[Data — start]

(* ===== verification/CommitProps.v ===== *)
(** * What a commit proof shows.

    A block that passes [validate_block_commit_quorum] carries verified signatures
    of a quorum of distinct validators; the policy read off the state always
    exists; vote messages round-trip and their preimage binds what is voted on. *)

From S2P Require Import Prelude Crypto Types Cbor Payloads Tx FeeMarket Leaves Store StoreInv.
From S2P Require Import ApplyAccounts ApplyValidators Governance Archival ApplyTx Mempool Block.
From S2P Require Import StateRoot Invariants Examples Round RoundProps Commit.

(** ** Distinct addresses *)

Lemma insert_new_Ok {E} (e : bytes -> E) seen x seen' :
  insert_new e seen x = Ok seen' -> x ∉ seen /\ seen' = {[ x ]} ∪ seen.
Proof. unfold insert_new. case_bool_decide; [done|]. by intros [= <-]. Qed.

Lemma insert_new_loop {E} (e : bytes -> E) l seen :
  NoDup l -> (forall x, x ∈ l -> x ∉ seen) ->
  foldM (insert_new e) seen l = Ok (list_to_set l ∪ seen).
Proof.
  revert seen. induction l as [|x l IH]; intros seen Hnd Hs; cbn [foldM].
  { f_equal. set_solver. }
  apply NoDup_cons in Hnd as [Hx Hnd].
  assert (insert_new e seen x = Ok ({[ x ]} ∪ seen)) as ->.
  { unfold insert_new. rewrite bool_decide_false by (apply Hs; left). done. }
  cbn [mbind outcome_bind].
  rewrite IH; [f_equal; set_solver|done|]. intros y Hy [Heq%elem_of_singleton|?]%elem_of_union; [by subst|].
  apply (Hs y); [by right|done].
Qed.

(** ** The policy of a state *)

Section policy.
Context `{Shake}.

Lemma active_validators_elem s v :
  store_ok s -> v ∈ active_validators s ->
  get_validator s (val_operator v) = Some v /\ val_status v = ValidatorStatus.Active /\
  len (val_operator v) = 32.
Proof.
  intros Hs [Hst Hv]%list_elem_of_filter.
  apply list_elem_of_fmap in Hv as ([k w] & -> & Hw). unfold sorted_entries in Hw.
  rewrite merge_sort_Permutation in Hw. apply elem_of_map_to_list in Hw. cbn in *.
  destruct (ok_validators _ Hs) as [_ Hk]. destruct (Hk _ _ Hw) as [Hk1 Hk2].
  cbn in Hk1. subst k. unfold get_validator, len. split_and!; [done|done|]. by rewrite Hk2.
Qed.

Lemma active_operators_NoDup s : store_ok s -> NoDup (val_operator <$> active_validators s).
Proof.
  intros Hs. apply NoDup_fmap_2_strong.
  - intros v w [Hv _]%active_validators_elem [Hw _]%active_validators_elem Heq; try done.
    congruence.
  - apply NoDup_filter, NoDup_fmap_2_strong.
    + intros [k v] [k' v'] Hv Hv'. unfold sorted_entries in Hv, Hv'.
      rewrite merge_sort_Permutation in Hv, Hv'. apply elem_of_map_to_list in Hv, Hv'. cbn.
      intros <-. destruct (ok_validators _ Hs) as [_ Hk].
      destruct (Hk _ _ Hv) as [<- _], (Hk _ _ Hv') as [<- _]. done.
    + unfold sorted_entries. rewrite merge_sort_Permutation. apply NoDup_map_to_list.
Qed.

(** The policy of a state: its active validators and the default quorum. *)
Definition state_policy (s : StateStore) : CommitQuorumPolicy :=
  mkCommitQuorumPolicy (commit_validator_of <$> active_validators s)
    (quorum_size (active_validator_count s)) CommitPreimageMode.Legacy viper_research_1.

Lemma from_state_store_eq s :
  store_ok s -> from_state_store s None =
    Ok (if bool_decide (active_validators s = []) then None else Some (state_policy s)).
Proof.
  intros Hs. pose proof (active_operators_NoDup s Hs) as Hnd.
  unfold from_state_store, state_policy, active_validator_count.
  destruct (active_validators s) as [|v l] eqn:Hl; [done|].
  unfold CommitQuorumPolicy_new. rewrite <-list_fmap_compose.
  rewrite (bool_decide_false (_ = [])) by done. cbn [negb ensure mbind outcome_bind].
  rewrite insert_new_loop by (done || set_solver). cbn [mbind outcome_bind default].
  assert (len (commit_validator_of <$> v :: l) = len (v :: l)) as ->
    by (unfold len; by rewrite length_fmap).
  pose proof (quorum_size_bounds (len (v :: l))).
  assert (1 <= len (v :: l)) by (unfold len; cbn [length]; lia).
  destruct (N.eqb_spec (quorum_size (len (v :: l))) 0); [lia|].
  destruct (N.ltb_spec (len (v :: l)) (quorum_size (len (v :: l)))); [lia|].
  cbn [orb negb ensure mbind outcome_bind]. by rewrite bool_decide_false.
Qed.

Lemma state_policy_validator s a cv :
  store_ok s -> validator_by_address (state_policy s) a = Some cv ->
  exists v, get_validator s a = Some v /\ val_status v = ValidatorStatus.Active /\
    cv = commit_validator_of v /\ len a = 32.
Proof.
  intros Hs. unfold validator_by_address, state_policy. cbn [cqp_validators].
  destruct (list_find _ _) as [[i w]|] eqn:Hf; [|done]. cbn. intros [= <-].
  apply list_find_Some in Hf as (Hi & <- & _).
  apply list_elem_of_lookup_2, list_elem_of_fmap in Hi as (v & -> & Hv).
  destruct (active_validators_elem s v Hs Hv) as (? & ? & ?). exists v. done.
Qed.
End policy.

(** ** A valid commit proof *)

Section commit_proof.
Context `{Shake, Verifier}.

Definition sig_addresses (b : Block) : list bytes := cs_validator_address <$> blk_commit_signatures b.

(** What [validate_block_commit_quorum] has checked of one signature. *)
Definition sig_checked (p : CommitQuorumPolicy) (b : Block) (c : CommitSig) : Prop :=
  exists v, validator_by_address p (cs_validator_address c) = Some v /\
    ml_dsa_verify (cva_sig_alg_id v) (cva_public_key v)
      (commit_sig_preimage p (bh_height (blk_header b)) (compute_block_hash b) c)
      (cs_sig_alg_id c) (cs_signature c) = true.

Lemma check_commit_sig_loop p h hash l seen n seen' n' :
  foldM (check_commit_sig p h hash) (seen, n) l = Ok (seen', n') ->
  NoDup (cs_validator_address <$> l) /\ (forall c, c ∈ l -> cs_validator_address c ∉ seen) /\
  n' = n + len l /\
  forall c, c ∈ l -> exists v, validator_by_address p (cs_validator_address c) = Some v /\
    ml_dsa_verify (cva_sig_alg_id v) (cva_public_key v) (commit_sig_preimage p h hash c)
      (cs_sig_alg_id c) (cs_signature c) = true.
Proof.
  revert seen n. induction l as [|c l IH]; intros seen n; cbn [foldM].
  { intros [= <- <-]. split_and!; [constructor|set_solver|unfold len; cbn; lia|set_solver]. }
  intros (acc & Hc & Hr)%bind_Ok. unfold check_commit_sig in Hc. run_inv.
  revert select (insert_new _ _ _ = _). intros [Hc ->]%insert_new_Ok. apply IH in Hr as (Hnd & Hs & -> & Hv).
  rewrite fmap_cons. split_and!.
  - constructor; [|done]. intros (d & Hd & Hin)%list_elem_of_fmap. apply (Hs d Hin). set_solver.
  - intros d [->|Hd]%elem_of_cons; [done|]. specialize (Hs d Hd). set_solver.
  - unfold len. cbn [length]. lia.
  - intros d [->|Hd]%elem_of_cons; eauto.
Qed.

Lemma validate_commit_Ok b p :
  validate_block_commit_quorum b p = Ok tt ->
  NoDup (sig_addresses b) /\ cqp_quorum_threshold p <= len (blk_commit_signatures b) /\
  forall c, c ∈ blk_commit_signatures b -> sig_checked p b c.
Proof.
  unfold validate_block_commit_quorum. intros Hr. run_inv. destruct x0 as [seen n]. run_inv.
  apply check_commit_sig_loop in H2 as (Hnd & _ & -> & Hv). split_and!; [done|lia|done].
Qed.

Lemma check_commit_sig_intro p h hash l seen n :
  NoDup (cs_validator_address <$> l) -> (forall c, c ∈ l -> cs_validator_address c ∉ seen) ->
  (forall c, c ∈ l -> exists v, validator_by_address p (cs_validator_address c) = Some v /\
    ml_dsa_verify (cva_sig_alg_id v) (cva_public_key v) (commit_sig_preimage p h hash c)
      (cs_sig_alg_id c) (cs_signature c) = true) ->
  exists seen', foldM (check_commit_sig p h hash) (seen, n) l = Ok (seen', n + len l).
Proof.
  revert seen n. induction l as [|c l IH]; intros seen n Hnd Hs Hv; cbn [foldM].
  { exists seen. unfold len. cbn. by rewrite N.add_0_r. }
  rewrite fmap_cons in Hnd. apply NoDup_cons in Hnd as [Hc Hnd].
  destruct (Hv c ltac:(left)) as (v & Hg & Hm).
  assert (check_commit_sig p h hash (seen, n) c =
    Ok ({[ cs_validator_address c ]} ∪ seen, n + 1)) as ->.
  { unfold check_commit_sig, insert_new. case_bool_decide as Hin; [by apply Hs in Hin; [|left]|].
    cbn [mbind outcome_bind]. rewrite Hg. cbn [ok_or mbind outcome_bind]. by rewrite Hm. }
  cbn [mbind outcome_bind].
  destruct (IH ({[ cs_validator_address c ]} ∪ seen) (n + 1)) as [seen' Hf]; [done| | |].
  - intros d Hd [Heq%elem_of_singleton|Hin]%elem_of_union.
    + apply Hc. rewrite <-Heq. by apply list_elem_of_fmap_2.
    + apply (Hs d); [by right|done].
  - intros d Hd. apply Hv. by right.
  - exists seen'. rewrite Hf. f_equal. f_equal. unfold len. cbn [length]. lia.
Qed.

(** The check accepts exactly the quorums of verified signatures of distinct validators. *)
Lemma validate_commit_iff b p :
  0 < cqp_quorum_threshold p ->
  validate_block_commit_quorum b p = Ok tt <->
  NoDup (sig_addresses b) /\ cqp_quorum_threshold p <= len (blk_commit_signatures b) /\
  forall c, c ∈ blk_commit_signatures b -> sig_checked p b c.
Proof.
  intros Hp. split; [apply validate_commit_Ok|]. intros (Hnd & Hq & Hv).
  unfold validate_block_commit_quorum. rewrite bool_decide_false.
  2: { intros Hnil. rewrite Hnil in Hq. unfold len in Hq. cbn in Hq. lia. }
  destruct (check_commit_sig_intro p (bh_height (blk_header b)) (compute_block_hash b)
    (blk_commit_signatures b) ∅ 0) as [seen ->]; [done|set_solver|done|].
  cbn [negb ensure mbind outcome_bind]. by rewrite (proj2 (N.leb_le _ _)) by lia.
Qed.

(** The active validators whose commit signatures the check can accept. *)
Definition ml_dsa_active (s : StateStore) : list ValidatorRecord :=
  filter (fun v => is_ml_dsa (val_consensus_alg_id v) = true) (active_validators s).

(** Registration accepts an SLH-DSA consensus key, but the commit check only verifies
    ML-DSA: when the active validators with ML-DSA keys are fewer than a quorum of all
    active ones, no block passes the check, whatever signatures it carries and in
    either preimage mode. *)
Lemma slh_dsa_validators_stall_commits s b mode :
  store_ok s -> len (ml_dsa_active s) < quorum_size (active_validator_count s) ->
  AlgId.allowed_for_consensus AlgId.SlhDsaShake192s = true /\
  validate_block_commit_quorum b ((state_policy s) <| cqp_preimage_mode := mode |>) <> Ok tt.
Proof.
  intros Hs Hlt. split; [done|]. intros (Hnd & Hq & Hv)%validate_commit_Ok.
  assert (sig_addresses b ⊆ (val_operator <$> ml_dsa_active s)) as Hsub.
  { intros a (c & -> & Hc)%list_elem_of_fmap. destruct (Hv c Hc) as (cv & Hg & Hm).
    unfold validator_by_address in Hg. cbn [cqp_validators state_policy] in Hg.
    destruct (list_find _ _) as [[i w]|] eqn:Hf; [|done]. cbn in Hg. injection Hg as ->.
    apply list_find_Some in Hf as (Hi & <- & _).
    apply list_elem_of_lookup_2, list_elem_of_fmap in Hi as (v & -> & Hin).
    apply list_elem_of_fmap. exists v. split; [done|]. apply list_elem_of_filter. split; [|done].
    unfold ml_dsa_verify in Hm. bool_hyps. cbn in *. congruence. }
  apply NoDup_submseteq in Hsub; [|done]. apply submseteq_length in Hsub.
  unfold sig_addresses in Hsub. rewrite !length_fmap in Hsub.
  unfold len in *. cbn [cqp_quorum_threshold state_policy] in Hq. cbn in Hq. lia.
Qed.
End commit_proof.

(** ** Vote messages *)

Definition vote_type_wf (t : N) : Prop := t = MSG_TYPE_PREVOTE \/ t = MSG_TYPE_PRECOMMIT.

Definition signed_vote_wf (v : SignedVote) : Prop :=
  vote_type_wf (sv_msg_type v) /\ sv_height v <= u64_max /\ sv_round v <= u32_max /\
  len (sv_block_hash v) = 32 /\ len (sv_validator_address v) = 32.

Definition vote_fields_wf (f : SignedVoteFields) : Prop :=
  opt_wf vote_type_wf (svf_msg_type f) /\ opt_wf (fun x => x <= u64_max) (svf_height f) /\
  opt_wf (fun x => x <= u32_max) (svf_round f) /\ opt_wf (fun x => len x = 32) (svf_block_hash f) /\
  opt_wf (fun x => len x = 32) (svf_validator_address f).

Lemma signed_vote_field_wf f key v f' :
  vote_fields_wf f -> signed_vote_field f key v = Ok f' -> vote_fields_wf f'.
Proof.
  intros (? & ? & ? & ? & ?) Hf. unfold signed_vote_field in Hf. destruct key as [|p|p]; [done| |done].
  unfold vote_fields_wf. fields_step; cbn; split_and!; eauto with viper.
  apply opt_wf_Some. revert select (_ || _ = true). intros [?|?]%orb_true_iff; bool_hyps; [by left|by right].
Qed.

Lemma decode_fields_cons {E A} (e : E) field (init : A) k v rest :
  decode_fields e field init ((Value_uint k, v) :: rest) =
  (key ← int_key e (Value_uint k); acc ← field init key v; decode_fields e field acc rest).
Proof. unfold decode_fields. cbn [foldM fst snd]. by destruct (int_key _ _). Qed.

Ltac vote_cbn := cbn -[expect_uint expect_bytes_n decode_fields Value_uint].
Ltac vote_entry :=
  rewrite decode_fields_cons;
  match goal with |- context [int_key ?e (Value_uint ?k)] =>
    change (int_key e (Value_uint k)) with (Ok (E := SignedVoteDecodeError.t) (Z.of_N k)) end;
  vote_cbn; rewrite ?expect_uint_of_N, ?expect_bytes_n_Bytes by (done || lia); vote_cbn.

Section vote_codec.
Context `{Ciborium}.

Lemma decode_signed_vote_wf payload v : decode_signed_vote payload = Ok v -> signed_vote_wf v.
Proof.
  unfold decode_signed_vote. intros Hd. run_inv.
  revert select (decode_fields _ _ _ _ = Ok _). intros Hf.
  eapply (foldM_invariant _ vote_fields_wf) in Hf.
  - destruct Hf as (? & ? & ? & ? & ?). unfold signed_vote_wf. cbn. auto 10.
  - intros f [k w] f' _ Hwf Hs. run_inv. by eapply signed_vote_field_wf.
  - unfold vote_fields_wf. cbn. eauto 10 with viper.
Qed.

(** The wire format of votes: an encoded vote decodes to itself exactly when its
    type is one of the two vote types, its height and round fit their widths and its
    hash and address have 32 bytes, and no other vote is ever the result of decoding,
    from any bytes. *)
Lemma signed_vote_codec v :
  cbor_roundtrips (encode_signed_vote v) ->
  (decode_signed_vote (encode_signed_vote_bytes v) = Ok v <-> signed_vote_wf v) /\
  forall payload w, decode_signed_vote payload = Ok w -> signed_vote_wf w.
Proof.
  intros Hc. split; [split; [apply decode_signed_vote_wf|]|apply decode_signed_vote_wf].
  intros (Ht & Hh & Hr & Hb & Ha). unfold decode_signed_vote, encode_signed_vote_bytes.
  unfold cbor_roundtrips in Hc. rewrite Hc. destruct v as [t h r b a g]; cbn in Ht, Hh, Hr, Hb, Ha.
  vote_cbn. destruct Ht as [-> | ->]; do 6 vote_entry; done.
Qed.
End vote_codec.

(** ** Example: one of two active validators with an SLH-DSA key *)

#[local] Existing Instance example_shake.
#[local] Existing Instance example_verifier.

Module SlhEx.
Definition bob : ValidatorRecord :=
  mkValidatorRecord Ex.bob (bstr "node") AlgId.SlhDsaShake192s [x2b] 300 ValidatorStatus.Active 0 false.
Definition state : StateStore := insert_validator bob Ex.genesis.
Definition block : Block :=
  mkBlock (mkBlockHeader 1 1 (replicate 32 x00) (replicate 32 x00) (replicate 32 x00) 0 Ex.alice
    (replicate 32 x00)) [] [mkCommitSig Ex.bob AlgId.SlhDsaShake192s 0 []].

Lemma state_ok : store_ok state.
Proof.
  apply ci_store, (set_validator_inv Ex.bob bob); [done|done|by vm_compute; eexists|].
  apply Ex.genesis_inv.
Qed.
End SlhEx.

Lemma slh_dsa_validators_stall_commits_witness :
  AlgId.allowed_for_consensus AlgId.SlhDsaShake192s = true /\
  validate_block_commit_quorum SlhEx.block
    ((state_policy SlhEx.state) <| cqp_preimage_mode := CommitPreimageMode.Legacy |>) <> Ok tt.
Proof.
  refine (slh_dsa_validators_stall_commits SlhEx.state SlhEx.block CommitPreimageMode.Legacy
    SlhEx.state_ok _). by vm_compute.
Defined.

Lemma signed_vote_codec_witness :
  let v := mkSignedVote MSG_TYPE_PRECOMMIT 7 0 (replicate 32 x0a) Ex.alice [x01] in
  let cbor := example_cbor (encode_signed_vote v) in
  (decode_signed_vote (encode_signed_vote_bytes v) = Ok v <-> signed_vote_wf v) /\
  forall payload w, decode_signed_vote payload = Ok w -> signed_vote_wf w.
Proof. intros v cbor. apply (signed_vote_codec v). reflexivity. Defined.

[Data — finish]

What you have to do: Give the lines of the material above again, exactly, from its first line through the line that contains "exists; vote messages" and no further.

Your response:
(* ===== verification/CommitProps.v ===== *)
(** * What a commit proof shows.

    A block that passes [validate_block_commit_quorum] carries verified signatures
    of a quorum of distinct validators; the policy read off the state always
    exists; vote messages round-trip and their preimage binds what is voted on. *)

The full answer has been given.